After traveling for 37 years, Voyager I is recording pulses from the sun that confirm it has entered a different region near the edge of the solar system called interstellar space.
NASA’s Voyager I spacecraft has been steadily journeying away from the sun to the outer reaches of the solar system since its 1977 launch. As it travels farther out and enters a different region of the solar system, it’s occasionally affected by coronal mass ejections — shock waves caused from massive violent eruptions from our sun.
There have been three of these space “tsunamis” since 2012, and the third one — described by NASA on Monday — has helped the space agency confirm something it posited in late 2013: that Voyager is the first Earth craft to travel into interstellar space.

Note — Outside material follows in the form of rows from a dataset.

Lemma t_trans_ok cx w ch l d d' :
  t_trans cx w ch l -> tm_ok d -> Forall (fun x => tk_typed x.1) ch ->
  (forall K x, tm_stored w K x -> d K = Some x) ->
  (forall K, w_accts w !! tk K = None -> d K = None) ->
  (forall K, tk_typed K -> d' K = match changed ch K with Some x => Some x | None => d K end) ->
  tm_ok d'.
Proof.
  intros Ht Hok Hty Hst Hno Hd.
  assert (forall cs' h st0, ch = [(TKClient, cs'); (TKCons h, st0)] -> tm_stored w (TKCons h) st0 ->
    forall K, tk_typed K -> K <> TKClient -> d' K = d K) as Hkeep.
  { intros cs' h st0 -> Hs K HK Hne. rewrite Hd, changed_tail by (done || congruence).
    destruct (decide (K = TKCons h)) as [->|Hn]; [rewrite changed_head; symmetry; by apply Hst|].
    by rewrite changed_tail by (done || congruence). }
  destruct Ht as [s cs c am Hc Ha Hs0 _ _ _ Hp Hts latest|cs th st hd c' Hup h Hnew|cs th st hd c' st0 Hup h Hold _ _
    |cs th st hd c' st0 Hup h Hold _ _|cs th1 th2 st1 st2 mb _ Hc _ _ _ _ _ _ _ _|app s n Ha|app s n Ha|app s n Ha|].
  - rewrite !Forall_cons in Hty. destruct Hty as (_ & Hu & _). subst latest.
    eapply (tm_ok_init d d' cs c); [exact Hu|by apply Hno|done|done|by rewrite Hd|by rewrite Hd, changed_tail, changed_head|
      by rewrite Hd| |exact Hok].
    intros h' Hh' Hne. by rewrite Hd, !changed_tail by (done || congruence).
  - rewrite !Forall_cons in Hty. destruct Hty as (_ & Hu & _). destruct Hup as [_ Hc Hf Hth Hthu Eh Hacc]. subst h.
    eapply (tm_ok_update d d'); [exact Hu|exact Hthu|by apply Hst|exact Hf|by apply Hst|done|exact Hacc| |
      by rewrite Hd|by rewrite Hd, changed_tail, changed_head| |exact Hok].
    + destruct Hnew as [Hn|(st0 & Hs0 & Hz)]; [by apply Hno|]. apply Hst in Hs0 as E.
      apply (to_cons _ Hok) in E as (? & ? & [= <-] & _ & E & ? & _); [|exact Hu]. apply Z.eqb_eq in Hz. lia.
    + intros K HK H1' H2'. by rewrite Hd, !changed_tail by (done || congruence).
  - eapply (tm_ok_client d d' cs cs); [apply Hst, Hup|by rewrite Hd|by eapply Hkeep|done|done|done].
  - eapply (tm_ok_client d d' cs (freeze cs)); [apply Hst, Hup|by rewrite Hd|by eapply Hkeep|done|done|done].
  - eapply (tm_ok_client d d' cs (freeze cs)); [by apply Hst|by rewrite Hd| |done|done|done].
    intros K HK Hne. by rewrite Hd, changed_tail by (done || congruence).
  - eapply (tm_ok_app d); [by rewrite Hd| |done]. intros K HK Hne. by rewrite Hd, changed_tail by (done || congruence).
  - eapply (tm_ok_app d); [by rewrite Hd| |done]. intros K HK Hne. by rewrite Hd, changed_tail by (done || congruence).
  - eapply (tm_ok_app d); [by rewrite Hd| |done]. intros K HK Hne. by rewrite Hd, changed_tail by (done || congruence).
  - eapply tm_ok_ext; [|exact Hok]. intros K HK. by rewrite Hd.
Qed.

Definition tm_inv (v : TmKey -> option Account) (_ : list LogEntry) : Prop :=
  (forall K a, tk_typed K -> v K = Some a -> acc_owner a = TENDERMINT_ID) /\ tm_ok (data_of v).

(** One transition. *)
Notation t_steps := (steps_by TENDERMINT_ID tk tk_typed (fun w ch l => exists cx, t_trans cx w ch l)).

Lemma t_reachable_inv w :
  reach_at TENDERMINT_ID tk tk_typed t_steps w -> tm_inv (view_at tk w) (own_log TENDERMINT_ID w).
Proof.
  intros Hr. refine (proj1 (reach_at_induct t_steps _ tm_inv (fun _ _ Hs => Hs) _ _ _ w Hr)).
  - intros v v' l Hv [Ho Hok]. split.
    + intros K a HK. rewrite <- Hv by done. by apply Ho.
    + eapply tm_ok_ext; [|exact Hok]. intros K HK. unfold data_of. by rewrite Hv.
  - split; [done|]. by constructor.
  - intros w1 w2 ch l [Ho Hok] _ [cx Ht] Hev Hst Hty. split.
    + intros K a HK Ha.
      destruct (view_at_step _ _ _ _ K Hev Hst HK) as [(d & a' & _ & E & ? & _)|[_ E]]; [congruence|].
      rewrite E in Ha. by eapply Ho.
    + eapply t_trans_ok; [exact Ht|exact Hok|exact Hty| | |].
      * intros K x. apply data_of_held.
      * intros K. apply data_of_None.
      * intros K HK. by eapply data_of_step.
Qed.

Lemma tm_inv_no_scratch w : tm_inv (view_at tk w) (own_log TENDERMINT_ID w) -> no_scratch w.
Proof.
  intros [_ [A C S _]] K a HK Ha.
  assert (data_of (view_at tk w) K = Some (acc_data a)) as E by (unfold data_of, view_at; by rewrite Ha).
  destruct K as [| |h].
  - by destruct (C _ E) as (? & -> & _).
  - by destruct (A _ E) as (? & ->).
  - by destruct (S _ _ HK E) as (? & ? & -> & _).
Qed.

Lemma tm_reachable_steps w :
  tm_reachable w -> reach_at TENDERMINT_ID tk tk_typed t_steps w /\ sig_inv w.
Proof.
  induction 1 as [w Hn Hl|w w' _ [IH Hi] Ho|w w' _ [IH Hi] (cx & ix0 & ix & Hrun & Hty & Hix & Hx)].
  - split.
    + apply reach_start; [|done]. intros K _. by apply (Hn (tk_seeds K)).
    + intros h a. unfold sig_verify_key. by rewrite (Hn (sig_verify_seeds h)).
  - split; [by eapply reach_other|]. eapply sig_inv_rel; [exact Hi|]. by apply sig_rel_others.
  - pose proof (tm_inv_no_scratch _ (t_reachable_inv _ IH)) as Hns. split.
    + eapply reach_step; [exact IH|]. pose proof Hx as (ch & l & Ht & ?)%exec_tm_refines; [|done..].
      exists ch, l. eauto.
    + eapply sig_inv_rel; [exact Hi|]. by eapply exec_tm_sig.
Qed.

Lemma tm_reachable_inv w :
  tm_reachable w -> tm_inv (view_at tk w) (own_log TENDERMINT_ID w) /\ sig_inv w /\ no_scratch w.
Proof.
  intros [Hr Hi]%tm_reachable_steps. pose proof (t_reachable_inv _ Hr) as Hinv.
  split_and!; [done|done|]. by apply tm_inv_no_scratch.
Qed.

Lemma tm_step_trans w w' :
  tm_reachable w -> tm_step w w' -> exists cx, steps_by TENDERMINT_ID tk tk_typed (t_trans cx) w w'.
Proof.
  intros (_ & Hi & Hn)%tm_reachable_inv (cx & ix0 & ix & Hrun & Hty & _ & Hx).
  exists cx. by eapply exec_tm_refines.
Qed.

Lemma tm_reachable_held w K x :
  tm_reachable w -> tk_typed K -> data_of (view_at tk w) K = Some x -> tm_stored w K x.
Proof.
  intros [[Ho _] _]%tm_reachable_inv HK Hx. unfold data_of in Hx.
  destruct (view_at tk w K) as [a|] eqn:E; [|done]. injection Hx as <-. exists a. eauto.
Qed.

Lemma tm_reachable_client w cs :
  tm_reachable w -> tm_stored w TKClient (DTmClientState cs) ->
  tm_params_ok cs /\ is_u64 (ih_revision_height (tcs_latest_height cs)) /\
  exists st, tm_stored w (TKCons (ih_revision_height (tcs_latest_height cs))) (DTmConsensusStateStore st).
Proof.
  intros Hr Hc%data_of_held. destruct (tm_reachable_inv w Hr) as ([_ [A C S Ch]] & _).
  destruct (C _ Hc) as (? & [= <-] & Hp & Hu & [x Hx]). split_and!; [done|done|].
  destruct (S _ _ Hu Hx) as (_ & st & -> & _). exists st. by apply tm_reachable_held.
Qed.

Lemma tm_reachable_cons w h st :
  tm_reachable w -> is_u64 h -> tm_stored w (TKCons h) (DTmConsensusStateStore st) ->
  tss_height st = h /\ 0 < h /\ is_u64 (tmc_timestamp (tss_consensus_state st)).
Proof.
  intros Hr Hh Hs%data_of_held. destruct (tm_reachable_inv w Hr) as ([_ [A C S Ch]] & _).
  by destruct (S _ _ Hh Hs) as (? & ? & [= <-] & _ & ? & ? & ?).
Qed.

(** ** What an instruction keeps *)

Lemma tm_stored_inj w K x y : tm_stored w K x -> tm_stored w K y -> x = y.
Proof. intros Hx%data_of_held Hy%data_of_held. rewrite Hx in Hy. by injection Hy. Qed.

(** Two headers of one height that the client accepted. *)
Definition conflicting_headers (w : World) (cs : TmClientState) : Prop :=
  exists th st h st0 hd c', tm_stored w (TKCons th) (DTmConsensusStateStore st) /\ is_u64 th /\
    tm_stored w (TKCons h) (DTmConsensusStateStore st0) /\ is_u64 h /\
    revision_height (hd_trusted_height hd) = th /\ revision_height (header_height hd) = h /\
    accepted cs (tss_consensus_state st) (w_clock w) hd c' /\ contradicts st0 st c'.

(** Evidence that starts from stored consensus states. *)
Definition proven_misbehaviour (w : World) (cs : TmClientState) : Prop :=
  exists st1 st2 mb,
    tm_stored w (TKCons (revision_height (hd_trusted_height (mb_header1 mb)))) (DTmConsensusStateStore st1) /\
    tm_stored w (TKCons (revision_height (hd_trusted_height (mb_header2 mb)))) (DTmConsensusStateStore st2) /\
    misbehaved cs (tss_consensus_state st1) (tss_consensus_state st2) (w_clock w) mb.

Lemma is_frozen_freeze cs : 0 < ih_revision_height (tcs_latest_height cs) -> is_frozen (freeze cs) = true.
Proof. intros Hh. by apply Z.ltb_lt. Qed.

(** The client after a transition. *)
Lemma t_trans_client cx w ch l cs x :
  tm_reachable w -> t_trans cx w ch l -> Forall (fun x => tk_typed x.1) ch ->
  tm_stored w TKClient (DTmClientState cs) -> (TKClient, x) ∈ ch ->
  is_frozen cs = false /\ exists cs', x = DTmClientState cs' /\ tm_params cs' = tm_params cs /\
    ((tcs_frozen_height cs' = tcs_frozen_height cs /\
      (cs' = cs \/ exists h st, tcs_latest_height cs' = h /\ (TKCons (ih_revision_height h), st) ∈ ch /\
         w_accts w !! tk (TKCons (ih_revision_height h)) = None)) \/
     (cs' = freeze cs /\ (conflicting_headers w cs \/ proven_misbehaviour w cs))).
Proof.
  intros Hr Ht Hty Hcs Hin. rewrite Forall_forall in Hty.
  assert (forall cs0 th st hd c', update cx w cs0 th st hd c' -> cs0 = cs /\ is_frozen cs = false) as Hup.
  { intros cs0 th st hd c' [_ Hc Hf _ _ _ _]. pose proof (tm_stored_inj _ _ _ _ Hcs Hc) as E. by injection E as ->. }
  destruct Ht as [s cs0 c am Hc|cs0 th st hd c' U h Hnew|cs0 th st hd c' st0 U h Hold _ _
    |cs0 th st hd c' st0 U h Hold _ Hcon|cs0 th1 th2 st1 st2 mb _ Hc Hf Hs1 Hu1 Hs2 Hu2 E1 E2 Hmb| | | |].
  { destruct Hcs as (a & E & _). congruence. }
  all: repeat (apply elem_of_cons in Hin as [E|Hin]; [discriminate E || injection E as ->|]);
    try by apply not_elem_of_nil in Hin.
  - destruct (Hup _ _ _ _ _ U) as [-> Hf]. split; [done|]. eexists. split_and!; [done..|]. left. split; [done|].
    right. eexists _, _. split_and!; [done|apply list_elem_of_further, list_elem_of_here|]. simpl.
    destruct Hnew as [|(st0 & Hs0 & Hz)]; [done|]. apply Z.eqb_eq in Hz.
    apply tm_reachable_cons in Hs0 as (? & ? & _); [lia|done|].
    apply (Hty _ (list_elem_of_further _ _ _ (list_elem_of_here _ _))).
  - destruct (Hup _ _ _ _ _ U) as [-> Hf]. split; [done|]. exists cs. split_and!; [done|done|]. left. split; [done|by left].
  - destruct (Hup _ _ _ _ _ U) as [-> Hf]. split; [done|]. exists (freeze cs). split_and!; [done|done|]. right. split; [done|left].
    destruct U as [_ _ _ Hth Hthu Eh Hacc]. exists th, st, h, st0, hd, c'. split_and!; try done.
    apply (Hty _ (list_elem_of_further _ _ _ (list_elem_of_here _ _))).
  - pose proof (tm_stored_inj _ _ _ _ Hcs Hc) as E. injection E as <-. split; [done|].
    exists (freeze cs). split_and!; [done|done|]. right. split; [done|right]. exists st1, st2, mb.
    apply tm_reachable_cons in Hs1 as E; [|done..]. apply tm_reachable_cons in Hs2 as E'; [|done..].
    destruct E as [<- _], E' as [<- _]. by rewrite <- E1, <- E2.
Qed.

Interstellar space is the area just beyond the reach of what’s known as our heliosphere: an area where the solar wind pushes back the dense plasma of space in a sort of protective bubble. This plasma was ejected into the universe by the death of stars millions of years ago.
The plasma outside the heliosphere is about 40 times denser than the plasma that lies inside it. By using its 37-year-old cosmic ray and plasma wave instruments, Voyager has sent back signals to Earth that prove it has popped through our sun’s protective bubble and is now moving through the thicker plasma. Scientists can tell this is the case because the thicker plasma in interstellar space oscillates at a faster rate than less dense plasma and produces a different frequency when hit by the sun’s shock waves.
“The tsunami wave rings the plasma like a bell,” Ed Stone of the California Institute of Technology , the mission’s project scientist since 1972, said in NASA’s statement. “While the plasma wave instrument lets us measure the frequency of this ringing, the cosmic ray instrument reveals what struck the bell — the shock wave from the sun.”
“Normally, interstellar space is like a quiet lake,” Stone added. “But when our sun has a burst, it sends a shock wave outward that reaches Voyager about a year later. The wave causes the plasma surrounding the spacecraft to sing.”